_EXERCISE INSTRUCTIONS:_ When a line below contains the word "queries", copy that line.

_SOURCE RECORDS:_
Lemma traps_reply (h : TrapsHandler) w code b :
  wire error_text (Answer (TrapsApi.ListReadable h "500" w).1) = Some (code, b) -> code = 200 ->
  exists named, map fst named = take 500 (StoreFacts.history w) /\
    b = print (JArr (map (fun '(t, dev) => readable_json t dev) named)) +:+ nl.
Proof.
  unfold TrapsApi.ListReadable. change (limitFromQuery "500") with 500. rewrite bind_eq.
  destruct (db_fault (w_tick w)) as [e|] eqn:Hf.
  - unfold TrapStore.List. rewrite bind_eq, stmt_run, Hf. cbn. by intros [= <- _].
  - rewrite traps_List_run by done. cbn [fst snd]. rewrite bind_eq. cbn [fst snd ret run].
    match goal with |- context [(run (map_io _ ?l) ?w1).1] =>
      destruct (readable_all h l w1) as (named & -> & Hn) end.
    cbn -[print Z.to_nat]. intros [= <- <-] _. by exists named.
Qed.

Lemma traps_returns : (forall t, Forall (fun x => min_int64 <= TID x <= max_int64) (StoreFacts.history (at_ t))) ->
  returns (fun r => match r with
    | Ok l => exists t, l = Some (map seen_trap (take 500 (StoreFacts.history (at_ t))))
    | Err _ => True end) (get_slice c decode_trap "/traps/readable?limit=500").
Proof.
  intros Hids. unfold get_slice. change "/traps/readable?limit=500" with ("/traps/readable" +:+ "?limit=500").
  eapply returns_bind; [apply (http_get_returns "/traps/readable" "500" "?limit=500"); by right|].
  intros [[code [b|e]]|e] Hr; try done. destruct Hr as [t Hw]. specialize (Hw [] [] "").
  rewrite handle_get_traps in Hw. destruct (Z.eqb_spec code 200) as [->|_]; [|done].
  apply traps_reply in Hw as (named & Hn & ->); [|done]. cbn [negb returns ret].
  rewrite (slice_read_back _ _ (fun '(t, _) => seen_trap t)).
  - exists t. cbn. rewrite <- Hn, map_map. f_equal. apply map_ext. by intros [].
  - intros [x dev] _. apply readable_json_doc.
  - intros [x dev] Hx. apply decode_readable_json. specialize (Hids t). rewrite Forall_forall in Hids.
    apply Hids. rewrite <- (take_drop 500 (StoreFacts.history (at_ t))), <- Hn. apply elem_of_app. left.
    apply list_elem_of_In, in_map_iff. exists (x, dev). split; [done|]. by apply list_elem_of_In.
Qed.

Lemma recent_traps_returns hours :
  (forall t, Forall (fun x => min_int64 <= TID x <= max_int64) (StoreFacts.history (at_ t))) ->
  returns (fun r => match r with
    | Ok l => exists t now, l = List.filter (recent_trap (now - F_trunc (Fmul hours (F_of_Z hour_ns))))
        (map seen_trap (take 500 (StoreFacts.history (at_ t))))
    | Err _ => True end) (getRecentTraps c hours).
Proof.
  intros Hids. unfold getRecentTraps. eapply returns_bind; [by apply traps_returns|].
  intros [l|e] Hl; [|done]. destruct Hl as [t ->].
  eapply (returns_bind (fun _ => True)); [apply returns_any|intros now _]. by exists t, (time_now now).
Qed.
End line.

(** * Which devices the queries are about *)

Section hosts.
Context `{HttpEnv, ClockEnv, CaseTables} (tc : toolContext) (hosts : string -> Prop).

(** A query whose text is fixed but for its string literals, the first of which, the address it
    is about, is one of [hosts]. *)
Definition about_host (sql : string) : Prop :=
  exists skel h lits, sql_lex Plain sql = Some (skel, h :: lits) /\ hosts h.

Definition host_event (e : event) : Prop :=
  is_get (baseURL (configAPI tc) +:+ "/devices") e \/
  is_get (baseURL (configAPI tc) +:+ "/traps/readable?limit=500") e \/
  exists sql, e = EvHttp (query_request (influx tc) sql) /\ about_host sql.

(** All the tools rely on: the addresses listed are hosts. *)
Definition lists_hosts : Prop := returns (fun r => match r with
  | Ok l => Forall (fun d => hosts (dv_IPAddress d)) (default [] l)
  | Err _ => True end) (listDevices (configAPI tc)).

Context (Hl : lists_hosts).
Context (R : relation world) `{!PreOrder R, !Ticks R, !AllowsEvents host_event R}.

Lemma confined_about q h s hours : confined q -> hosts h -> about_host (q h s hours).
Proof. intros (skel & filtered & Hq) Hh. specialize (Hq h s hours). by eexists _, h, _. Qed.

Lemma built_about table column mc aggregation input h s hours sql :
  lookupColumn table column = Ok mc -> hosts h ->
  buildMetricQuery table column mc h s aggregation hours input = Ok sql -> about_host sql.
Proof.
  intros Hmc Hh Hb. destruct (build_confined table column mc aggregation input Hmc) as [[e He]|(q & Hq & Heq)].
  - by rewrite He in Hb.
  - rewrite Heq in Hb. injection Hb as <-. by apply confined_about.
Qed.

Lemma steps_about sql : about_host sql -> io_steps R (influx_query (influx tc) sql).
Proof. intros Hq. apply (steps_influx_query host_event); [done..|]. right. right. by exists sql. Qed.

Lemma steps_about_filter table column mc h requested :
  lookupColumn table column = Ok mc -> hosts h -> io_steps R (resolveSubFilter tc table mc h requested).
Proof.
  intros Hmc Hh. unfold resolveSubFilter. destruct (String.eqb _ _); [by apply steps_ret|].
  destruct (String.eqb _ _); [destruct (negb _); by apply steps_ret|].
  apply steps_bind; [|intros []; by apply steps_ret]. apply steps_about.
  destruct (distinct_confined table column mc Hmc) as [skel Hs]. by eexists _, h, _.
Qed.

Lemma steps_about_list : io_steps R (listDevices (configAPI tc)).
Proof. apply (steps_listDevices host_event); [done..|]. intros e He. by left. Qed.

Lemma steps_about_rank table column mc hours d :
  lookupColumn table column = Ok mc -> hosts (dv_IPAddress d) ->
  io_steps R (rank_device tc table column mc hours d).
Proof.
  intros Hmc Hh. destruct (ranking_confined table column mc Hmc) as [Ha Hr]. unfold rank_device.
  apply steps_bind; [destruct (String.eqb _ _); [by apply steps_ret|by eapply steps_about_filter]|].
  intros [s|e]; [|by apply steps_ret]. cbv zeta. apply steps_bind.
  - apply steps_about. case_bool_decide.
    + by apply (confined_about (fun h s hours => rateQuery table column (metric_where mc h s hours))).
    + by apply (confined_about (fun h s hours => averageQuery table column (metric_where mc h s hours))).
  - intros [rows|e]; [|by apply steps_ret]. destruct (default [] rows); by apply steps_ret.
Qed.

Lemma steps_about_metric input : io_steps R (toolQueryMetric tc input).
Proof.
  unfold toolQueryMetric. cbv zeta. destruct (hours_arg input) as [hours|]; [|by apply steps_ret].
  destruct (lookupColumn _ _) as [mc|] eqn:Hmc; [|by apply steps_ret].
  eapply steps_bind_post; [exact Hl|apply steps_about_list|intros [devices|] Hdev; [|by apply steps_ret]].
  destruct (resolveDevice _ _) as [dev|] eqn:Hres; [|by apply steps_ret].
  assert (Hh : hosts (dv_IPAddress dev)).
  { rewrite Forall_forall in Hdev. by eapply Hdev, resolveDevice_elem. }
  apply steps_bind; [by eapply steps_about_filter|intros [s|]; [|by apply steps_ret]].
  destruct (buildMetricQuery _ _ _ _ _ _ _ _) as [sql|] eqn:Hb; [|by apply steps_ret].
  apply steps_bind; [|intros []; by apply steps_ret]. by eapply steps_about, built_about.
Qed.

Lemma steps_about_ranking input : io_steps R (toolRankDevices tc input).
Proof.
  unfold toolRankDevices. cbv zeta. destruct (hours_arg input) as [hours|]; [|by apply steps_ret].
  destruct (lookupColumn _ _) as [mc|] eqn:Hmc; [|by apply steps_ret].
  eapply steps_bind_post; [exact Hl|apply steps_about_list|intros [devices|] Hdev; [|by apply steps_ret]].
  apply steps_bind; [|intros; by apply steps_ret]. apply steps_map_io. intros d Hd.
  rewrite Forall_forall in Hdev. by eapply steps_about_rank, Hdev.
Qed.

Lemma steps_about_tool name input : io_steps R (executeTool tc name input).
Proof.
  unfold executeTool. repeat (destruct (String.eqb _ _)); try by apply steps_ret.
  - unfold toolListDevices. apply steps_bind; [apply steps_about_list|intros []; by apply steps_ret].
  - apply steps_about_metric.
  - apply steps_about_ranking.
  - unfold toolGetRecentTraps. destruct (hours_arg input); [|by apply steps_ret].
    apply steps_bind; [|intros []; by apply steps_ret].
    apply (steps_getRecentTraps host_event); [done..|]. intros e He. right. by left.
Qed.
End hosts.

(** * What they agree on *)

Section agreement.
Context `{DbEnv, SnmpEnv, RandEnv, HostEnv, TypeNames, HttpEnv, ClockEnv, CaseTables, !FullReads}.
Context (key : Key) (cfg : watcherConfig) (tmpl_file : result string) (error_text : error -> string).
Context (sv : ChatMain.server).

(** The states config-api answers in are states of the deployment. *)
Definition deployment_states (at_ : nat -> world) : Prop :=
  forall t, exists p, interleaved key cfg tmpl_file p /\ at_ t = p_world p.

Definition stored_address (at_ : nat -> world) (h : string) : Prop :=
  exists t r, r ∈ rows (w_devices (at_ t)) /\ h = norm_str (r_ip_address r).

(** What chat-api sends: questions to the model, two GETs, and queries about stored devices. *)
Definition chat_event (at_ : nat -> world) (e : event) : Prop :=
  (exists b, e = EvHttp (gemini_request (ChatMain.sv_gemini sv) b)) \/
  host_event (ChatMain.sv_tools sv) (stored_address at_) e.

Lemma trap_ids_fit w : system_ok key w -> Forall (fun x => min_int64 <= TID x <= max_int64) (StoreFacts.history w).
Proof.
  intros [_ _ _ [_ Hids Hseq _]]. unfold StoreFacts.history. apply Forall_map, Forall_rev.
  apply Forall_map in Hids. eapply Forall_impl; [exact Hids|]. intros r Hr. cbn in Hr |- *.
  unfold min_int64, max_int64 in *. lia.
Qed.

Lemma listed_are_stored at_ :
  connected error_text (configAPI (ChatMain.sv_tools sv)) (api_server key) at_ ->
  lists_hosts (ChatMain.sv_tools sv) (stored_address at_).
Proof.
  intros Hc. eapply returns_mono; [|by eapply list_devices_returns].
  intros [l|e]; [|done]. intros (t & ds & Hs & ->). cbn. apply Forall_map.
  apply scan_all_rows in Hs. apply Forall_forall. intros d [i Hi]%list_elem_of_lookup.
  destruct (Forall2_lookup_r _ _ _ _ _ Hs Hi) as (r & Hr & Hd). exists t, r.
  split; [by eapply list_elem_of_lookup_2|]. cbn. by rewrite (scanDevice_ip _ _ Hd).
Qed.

_TASK OUTPUT:_
(** * Which devices the queries are about *)
(** What chat-api sends: questions to the model, two GETs, and queries about stored devices. *)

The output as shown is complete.